(** ** Requests *)

(** A connection of the later cache was in the cache or is new. *)
Definition later_cache (s s' : State) : Prop :=
  ∀ k', cached s' = Some k' → next s ≤ conn k' ∨ ∃ k, cached s = Some k ∧ conn k = conn k'.

Lemma phase_later s s' r p :
  attempts_of r s' = attempts_of r s → next s ≤ next s' → later_cache s s' → phase_ok s r p → phase_ok s' r p.
Proof.
  intros Ha Hn Hc. unfold phase_ok. rewrite Ha. destruct p as [[c|]|[c|]|c [c'|]|c| | | | | |]; try done.
  all: try (intros (? & ?); split; [done|lia]).
  all: intros (? & ? & Hk); split; [done|]; split; [lia|]; intros k' Hk'; destruct (Hc k' Hk') as [|(k & E & <-)]; [lia|by apply Hk].
Qed.

(** What a step of request [r] has to establish. *)
Lemma inv_request s s' r p :
  Inv s → CacheOk (conns s') (next s') (cached s') → next s ≤ next s' → later_cache s s' →
  (∀ r', r' ≠ r → attempts_of r' s' = attempts_of r' s) →
  reqs s' = <[r := p]> (reqs s) → phase_ok s' r p →
  lock s' = (if connecting p then Some r else if decide (lock s = Some r) then None else lock s) →
  (connecting p = true → lock s = None) → Inv s'.
Proof.
  intros [Hc Hl Hw Hp] Hc' Hn Hlc Ha Hr Hpr Hlk Hfree. split; [done| | |].
  - intros r'. rewrite Hr, Hlk. destruct (decide (r' = r)) as [->|Hne].
    + rewrite lookup_insert_eq. destruct (connecting p) eqn:E; [split; [by eexists|done]|].
      split; [by case_decide|]. intros (p' & [= <-] & ?). congruence.
    + rewrite lookup_insert_ne by done. rewrite <- Hl. destruct (connecting p); [rewrite Hfree by done; split; congruence|].
      case_decide; split; congruence.
  - intros r'. rewrite Hr. intros [Hr' Hne]%lookup_insert_None. rewrite Ha by done. by apply Hw.
  - intros r' p'. rewrite Hr. intros [[<- <-]|[Hne Hr']]%lookup_insert_Some; [done|].
    eapply phase_later; [by apply Ha|done|done|by apply Hp].
Qed.
(* ===== verification/QuicAccept.v ===== *)
(** The QUIC listener ([run_quic_inner] of [src/listener/quic.rs]): its accept
    loop with the connection cap, the tasks of its connections, the requests
    they spawn, and the drain at the end.

    The loop and its tasks interleave: [step] is one move of the loop, of a
    task, or of the signals that stop them.  The requests are tasks of their
    own that nobody joins. *)
From S2P Require Import Prelude RustStr Net Http Template RateLimit Metrics ParseConfig Accept Quic.

Module QuicLoop.
Import ParseConfig.

(** A connection task: in its QUIC handshake, setting up HTTP/3, or accepting
    requests. *)
Inductive Phase :=
  | Handshaking
  | Setup
  | Serving.

Definition counts (p : Phase) : bool := match p with Handshaking => false | _ => true end.

(** The loop: at its [select!], waiting for a permit with a connection attempt
    in hand, waiting for the endpoint to be idle, waiting for the tasks, or
    gone. *)
Inductive Loop :=
  | Selecting
  | Blocked
  | WaitingIdle
  | Joining
  | Gone.

Record Counters := {
  quic_handshakes_total : N;
  quic_handshake_failures_total : N;
  quic_connections_active : Z;
  conns_total : N;
  conns_active : Z;
}.

(** [server_config] is whether the endpoint takes new connections, [closed]
    whether it was closed by force, [requests] the requests at work. *)
Record World := {
  loop : Loop;
  permits : option nat;
  live : list Phase;
  requests : nat;
  shutdown : bool;
  stop_accept : bool;
  server_config : bool;
  closed : bool;
  counters : Counters;
}.

(** ** Counting *)

Definition handshake_ok (c : Counters) : Counters :=
  {| quic_handshakes_total := wrap64 (quic_handshakes_total c + 1); quic_handshake_failures_total := quic_handshake_failures_total c;
     quic_connections_active := quic_connections_active c + 1; conns_total := wrap64 (conns_total c + 1);
     conns_active := conns_active c + 1 |}.

Definition handshake_failed (c : Counters) : Counters :=
  {| quic_handshakes_total := quic_handshakes_total c; quic_handshake_failures_total := wrap64 (quic_handshake_failures_total c + 1);
     quic_connections_active := quic_connections_active c; conns_total := conns_total c; conns_active := conns_active c |}.

(** [QuicConnGuard::drop]. *)
Definition drop_guard (k : nat) (c : Counters) : Counters :=
  {| quic_handshakes_total := quic_handshakes_total c; quic_handshake_failures_total := quic_handshake_failures_total c;
     quic_connections_active := quic_connections_active c - Z.of_nat k; conns_total := conns_total c;
     conns_active := conns_active c - Z.of_nat k |}.

Definition counted_conns (l : list Phase) : nat := length (List.filter counts l).

#[local] Arguments counted_conns : simpl never.

(** ** Moves *)

Definition with_loop (w : World) (s : Loop) : World :=
  {| loop := s; permits := permits w; live := live w; requests := requests w; shutdown := shutdown w;
     stop_accept := stop_accept w; server_config := server_config w; closed := closed w; counters := counters w |}.

Definition with_task (w : World) (l : list Phase) (c : Counters) : World :=
  {| loop := loop w; permits := permits w; live := l; requests := requests w; shutdown := shutdown w;
     stop_accept := stop_accept w; server_config := server_config w; closed := closed w; counters := c |}.

Definition with_requests (w : World) (n : nat) : World :=
  {| loop := loop w; permits := permits w; live := live w; requests := n; shutdown := shutdown w;
     stop_accept := stop_accept w; server_config := server_config w; closed := closed w; counters := counters w |}.

(** A task that ends gives its permit back. *)
Definition end_task (w : World) (l : list Phase) (c : Counters) : World :=
  {| loop := loop w; permits := Accept.release (permits w); live := l; requests := requests w; shutdown := shutdown w;
     stop_accept := stop_accept w; server_config := server_config w; closed := closed w; counters := c |}.

(** Out of the loop: the endpoint takes no new connections. *)
Definition leave (w : World) : World :=
  {| loop := WaitingIdle; permits := permits w; live := live w; requests := requests w; shutdown := shutdown w;
     stop_accept := stop_accept w; server_config := false; closed := closed w; counters := counters w |}.

Section listener.
Context (transport : option QuicTransport).

Inductive loop_step : World → World → Prop :=
  | Retries w validated may_retry :
      loop w = Selecting → H3.answers_retry transport validated may_retry = true → loop_step w w
  | Takes w validated may_retry :
      loop w = Selecting → H3.answers_retry transport validated may_retry = false → loop_step w (with_loop w Blocked)
  | Spawns w p :
      loop w = Blocked → permits w = Some (S p) →
      loop_step w {| loop := Selecting; permits := Some p; live := live w ++ [Handshaking]; requests := requests w; shutdown := shutdown w;
                stop_accept := stop_accept w; server_config := server_config w; closed := closed w; counters := counters w |}
  | SpawnsFreely w :
      loop w = Blocked → permits w = None →
      loop_step w {| loop := Selecting; permits := None; live := live w ++ [Handshaking]; requests := requests w; shutdown := shutdown w;
                stop_accept := stop_accept w; server_config := server_config w; closed := closed w; counters := counters w |}
  | EndpointGone w : loop w = Selecting → loop_step w (leave w)
  | Leaves w : loop w = Selecting → shutdown w || stop_accept w = true → loop_step w (leave w).

Inductive conn_step : World → World → Prop :=
  | HandshakeFails w l1 l2 :
      live w = l1 ++ Handshaking :: l2 → conn_step w (end_task w (l1 ++ l2) (handshake_failed (counters w)))
  | HandshakeOk w l1 l2 :
      live w = l1 ++ Handshaking :: l2 → conn_step w (with_task w (l1 ++ Setup :: l2) (handshake_ok (counters w)))
  | SetupFails w l1 l2 :
      live w = l1 ++ Setup :: l2 → conn_step w (end_task w (l1 ++ l2) (drop_guard 1 (counters w)))
  | SetupOk w l1 l2 :
      live w = l1 ++ Setup :: l2 → conn_step w (with_task w (l1 ++ Serving :: l2) (counters w))
  | AcceptsRequest w l1 l2 :
      live w = l1 ++ Serving :: l2 → closed w = false → conn_step w (with_requests w (S (requests w)))
  | RequestEnds w n : requests w = S n → conn_step w (with_requests w n)
  | ConnEnds w l1 l2 :
      live w = l1 ++ Serving :: l2 → conn_step w (end_task w (l1 ++ l2) (drop_guard 1 (counters w))).

(** [wait_idle] returns when no connection is left on the endpoint; both waits
    are bounded by [DRAIN_TIMEOUT], and what is left in the [JoinSet] at the
    end is aborted. *)
Inductive drain_step : World → World → Prop :=
  | Idle w : loop w = WaitingIdle → live w = [] → requests w = 0%nat → drain_step w (with_loop w Joining)
  | IdleTimeout w :
      loop w = WaitingIdle →
      drain_step w {| loop := Joining; permits := permits w; live := live w; requests := requests w; shutdown := shutdown w;
                stop_accept := stop_accept w; server_config := server_config w; closed := true; counters := counters w |}
  | Joined w : loop w = Joining → live w = [] → drain_step w (with_loop w Gone)
  | JoinTimeout w :
      loop w = Joining →
      drain_step w {| loop := Gone; permits := (λ p, (p + length (live w))%nat) <$> permits w; live := []; requests := requests w;
                shutdown := shutdown w; stop_accept := stop_accept w; server_config := server_config w; closed := closed w;
                counters := drop_guard (counted_conns (live w)) (counters w) |}.

Inductive step : World → World → Prop :=
  | ByLoop w w' : loop_step w w' → step w w'
  | ByConn w w' : conn_step w w' → step w w'
  | ByDrain w w' : drain_step w w' → step w w'
  | SignalsShutdown w :
      step w {| loop := loop w; permits := permits w; live := live w; requests := requests w; shutdown := true;
                stop_accept := stop_accept w; server_config := server_config w; closed := closed w; counters := counters w |}
  | SignalsStop w :
      step w {| loop := loop w; permits := permits w; live := live w; requests := requests w; shutdown := shutdown w;
                stop_accept := true; server_config := server_config w; closed := closed w; counters := counters w |}.

Definition start (max_connections : option N) (c : Counters) : World :=
  {| loop := Selecting; permits := N.to_nat <$> max_connections; live := []; requests := 0; shutdown := false;
     stop_accept := false; server_config := true; closed := false; counters := c |}.

(** * Invariant *)

Lemma counted_app l1 l2 : counted_conns (l1 ++ l2) = (counted_conns l1 + counted_conns l2)%nat.
Proof. unfold counted_conns. by rewrite List.filter_app, length_app. Qed.

Lemma counted_cons p l : counted_conns (p :: l) = ((if counts p then 1 else 0) + counted_conns l)%nat.
Proof. unfold counted_conns. cbn. by destruct (counts p). Qed.

Lemma counted_nil : counted_conns [] = 0%nat.
Proof. done. Qed.

Definition in_loop (s : Loop) : bool := match s with Selecting | Blocked => true | _ => false end.

(** With [c0] the counters at the start. *)
Record inv (cap : option N) (c0 : Counters) (w : World) : Prop := {
  q_permits : match cap with
              | Some c => ∃ f, permits w = Some f ∧ (f + length (live w))%nat = N.to_nat c
              | None => permits w = None
              end;
  q_active : quic_connections_active (counters w) = (quic_connections_active c0 + Z.of_nat (counted_conns (live w)))%Z;
  q_listener : conns_active (counters w) = (conns_active c0 + Z.of_nat (counted_conns (live w)))%Z;
  q_config : server_config w = in_loop (loop w);
  q_gone : loop w = Gone → live w = [];
}.

Lemma quic_start cap c0 : inv cap c0 (start cap c0).
Proof.
  split; cbn; try done; try (unfold counted_conns; cbn; lia). destruct cap; cbn; [|done]. eexists. split; [done|lia].
Qed.

Ltac tally :=
  repeat match goal with E : live _ = _ |- _ => rewrite E in *; clear E end;
  repeat match goal with E : loop _ = _ |- _ => rewrite E in *; clear E end;
  rewrite ?counted_app, ?counted_cons, ?counted_nil, ?length_app in *; cbn [counts length Nat.add] in *.

Ltac settled :=
  try done; try lia;
  first [ by intros; simplify_eq/=
        | intros ? E; rewrite E in *; simplify_eq/=; eexists; split; [done|lia]
        | by intros ->
        | by match goal with G : _ = Gone → _ = [] |- _ => intros E; destruct (app_eq_nil _ _ (G E)) as [_ ?] end ].

Lemma quic_step cap c0 w w' : step w w' → inv cap c0 w → inv cap c0 w'.
Proof.
  intros Hs [Hp Ha Hl Hc Hg].
  destruct Hs as [? ? Hs|? ? Hs|? ? Hs| |]; try destruct Hs; (split; [eapply Accept.permits_moved; [exact Hp|..]|..]); cbn in *; tally; settled.
Qed.

Lemma quic_reachable cap c0 w : rtc step (start cap c0) w → inv cap c0 w.
Proof.
  intros Hr. pose proof (quic_start cap c0) as Hi. revert Hi.
  induction Hr as [|w1 w2 w3 Hs _ IH]; [done|]. intros Hi. apply IH. by eapply quic_step.
Qed.

(** At every moment of every interleaving the connections of a QUIC listener,
    those in their handshake included, are within its cap, its gauges count
    the connections that finished the handshake, new connections are taken
    exactly while the loop runs, and when the listener is gone the gauges are
    what they were before it. *)
Theorem quic_listener_invariant cap c0 w :
  rtc step (start cap c0) w →
  (∀ c, cap = Some c → (length (live w) <= N.to_nat c)%nat) ∧
  quic_connections_active (counters w) = (quic_connections_active c0 + Z.of_nat (counted_conns (live w)))%Z ∧
  conns_active (counters w) = (conns_active c0 + Z.of_nat (counted_conns (live w)))%Z ∧
  server_config w = in_loop (loop w) ∧
  (loop w = Gone → quic_connections_active (counters w) = quic_connections_active c0 ∧ conns_active (counters w) = conns_active c0).
Proof.
  intros [Hp Ha Hl Hc Hg]%quic_reachable. split_and!; [|done|done|done|].
  - intros c ->. destruct Hp as (f & _ & Hf). lia.
  - intros E. rewrite (Hg E), counted_nil in Ha, Hl. lia.
Qed.

(** At its cap with one more attempt in hand the loop does not see the signals
    until a connection ends. *)
Lemma full_quic_waits w w' : step w w' → loop w = Blocked → permits w = Some 0%nat → loop w' = Blocked.
Proof.
  intros Hs Hb Hp. destruct Hs as [? ? Hs|? ? Hs|? ? Hs| |]; try destruct Hs; cbn in *; congruence.
Qed.

End listener.

Module Demo.

Definition zero : Counters :=
  {| quic_handshakes_total := 0; quic_handshake_failures_total := 0; quic_connections_active := 0; conns_total := 0; conns_active := 0 |}.

(** A connection is served, the process is told to stop, and the connection
    goes on to take requests while the listener drains. *)
Definition draining : World :=
  {| loop := WaitingIdle; permits := Some 0%nat; live := [Serving]; requests := 1; shutdown := true; stop_accept := false;
     server_config := false; closed := false; counters := handshake_ok zero |}.

Ltac take_step := eapply rtc_l; [|cbn].

Lemma request_while_draining : rtc (step None) (start (Some 1) zero) draining.
Proof.
  take_step; [by apply ByLoop, (Takes _ _ true true)|]. take_step; [by apply ByLoop, (Spawns _ _ 0)|].
  take_step; [by apply ByConn, (HandshakeOk _ [] [])|]. take_step; [by apply ByConn, (SetupOk _ [] [])|].
  take_step; [by apply SignalsShutdown|]. take_step; [by apply ByLoop, Leaves|].
  take_step; [by apply ByConn, (AcceptsRequest _ [] [])|]. done.
Qed.

Lemma quic_listener_invariant_witness :
  quic_connections_active (counters draining) = 1%Z ∧ (length (live draining) <= 1)%nat ∧ server_config draining = false.
Proof.
  destruct (quic_listener_invariant None (Some 1) zero draining request_while_draining) as (Hc & Ha & _ & Hs & _).
  split; [exact Ha|]. split; [by apply (Hc 1)|exact Hs].
Defined.

End Demo.

End QuicLoop.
━━━━━━━━━━━━━━━━━━━━━━━━━━━━━━
### Problem details
Take the lines from the top of the data through the one that contains "Lemma phase_later s" and copy them exactly, leaving out every line after it.

### Answer for this exercise
(** ** Requests *)

(** A connection of the later cache was in the cache or is new. *)
Definition later_cache (s s' : State) : Prop :=
  ∀ k', cached s' = Some k' → next s ≤ conn k' ∨ ∃ k, cached s = Some k ∧ conn k = conn k'.

Lemma phase_later s s' r p :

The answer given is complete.